Long Island (Papua New Guinea) Eruption in early November, first since 1976
Please cite this report as:
Global Volcanism Program, 1993. Report on Long Island (Papua New Guinea). In: Wunderman, R. (ed.), Bulletin of the Global Volcanism Network, 18:11. Smithsonian Institution. https://doi.org/10.5479/si.GVP.BGVN199311-251050.
Papua New Guinea
5.358°S, 147.12°E; summit elev. 1280 m
All times are local (unless otherwise noted)
"A new eruption began . . . in early November. The first report was received on 8 November but contained few details of activity. A team from RVO overflew Long Island on 9 November and found that almost the entire body of water in the caldera lake (Lake Wisdom) had changed colour, from blue-green to orange-brown, but there was no visible eruptive activity. The source of the discoloured water could not be discerned, although it appeared to be remote from the Motmot cone in the S part of the caldera, the site of the most recent eruptions (mid-1970's). There was no sign of a recent eruption at Motmot itself.

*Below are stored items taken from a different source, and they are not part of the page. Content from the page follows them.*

(** * numcodecs_replace: the value replacement filter codec

    A shallow embedding of [src/numcodecs_replace/__init__.py]: the
    [Replacement] enumeration with its [compute] method and the
    [ReplaceFilterCodec] class ([__init__], [encode], [decode],
    [get_config]).

    Arrays live in a store and are handled through references, as numpy
    arrays are in Python, so that copying and in-place assignment can be
    told apart.  Array elements are kept as 64-bit patterns; the element
    types covered are [int64] and [float64], the two that the test suite
    of the package exercises. *)

From Stdlib Require Import ZArith Lia SpecFloat.
From stdpp Require Import base option list gmap strings.

Local Open Scope Z_scope.

(** ** IEEE 754 binary64 values as bit patterns *)

Module Binary64.

Definition prec : Z := 53.
Definition emax : Z := 1024.

Definition sign (b : Z) : bool := Z.testbit b 63.
Definition biased_exponent (b : Z) : Z := Z.land (Z.shiftr b 52) 0x7FF.
Definition fraction (b : Z) : Z := Z.land b 0xFFFFFFFFFFFFF.

(** The value denoted by a bit pattern.  Every pattern whose exponent
    field is all ones and whose fraction is not zero is a NaN: the sign
    bit, the quiet bit and the payload play no role. *)
Definition to_spec (b : Z) : spec_float :=
  let s := sign b in
  let e := biased_exponent b in
  let m := fraction b in
  if e =? 0 then
    match m with
    | Zpos q => S754_finite s q (-1074)
    | _ => S754_zero s
    end
  else if e =? 0x7FF then
    if m =? 0 then S754_infinity s else S754_nan
  else S754_finite s (Z.to_pos (m + 0x10000000000000)) (e - 1075).

Definition sign_field (s : bool) : Z :=
  if s then 0x8000000000000000 else 0.

(** The bit pattern of a value; [nan] is the pattern stored for a NaN. *)
Definition of_spec (nan : Z) (f : spec_float) : Z :=
  match f with
  | S754_zero s => sign_field s
  | S754_infinity s => sign_field s + 0x7FF0000000000000
  | S754_nan => nan
  | S754_finite s m e =>
      if Zpos m <? 0x10000000000000
      then sign_field s + Zpos m
      else sign_field s + Z.shiftl (e + 1075) 52 + (Zpos m - 0x10000000000000)
  end.

Definition is_nan (f : spec_float) : bool :=
  match f with S754_nan => true | _ => false end.

Definition is_finite (f : spec_float) : bool :=
  match f with S754_zero _ | S754_finite _ _ _ => true | _ => false end.

Definition eqb : spec_float -> spec_float -> bool := SFeqb.
Definition leb : spec_float -> spec_float -> bool := SFleb.
Definition add : spec_float -> spec_float -> spec_float := SFadd prec emax.
Definition div : spec_float -> spec_float -> spec_float := SFdiv prec emax.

"Volcanologists returned . . . on 11 November to carry out ground-based investigations at Motmot. While setting up a seismograph, frequent earthquakes were felt, and muffled thudding noises were heard. The noises were more noticeable on the N to NE side of Motmot, suggesting that the source of the activity might be offshore in that direction. The seismogram consisted of continuous harmonic and irregular tremor with variable amplitude corresponding with the sound effects."
Geologic Background. The broad profile of hexagonal-shaped Long Island is dominated by two steep-sided stratovolcanoes, Mount Reaumur in the north and Cerisy Peak in the south. Collapse of the basaltic-andesitic volcanic complex produced a large 10 x 12.5 km caldera, now filled by Lake Wisdom. Caldera formation occurred during at least three major explosive eruptions, about 16,000, 4000, and 300 years ago. The latter was one of the largest historical eruptions in Papua New Guinea and deposited andesitic tephra across the New Guinea highlands, prompting legends of a "Time of Darkness." Post-caldera eruptions have constructed a small cone, Motmot Island, in the south-central part of Lake Wisdom. Moderate explosive eruptions have occurred during the 20th century from vents at and near Motmot Island.
Information Contacts: I. Itikarai, and C. McKee, RVO.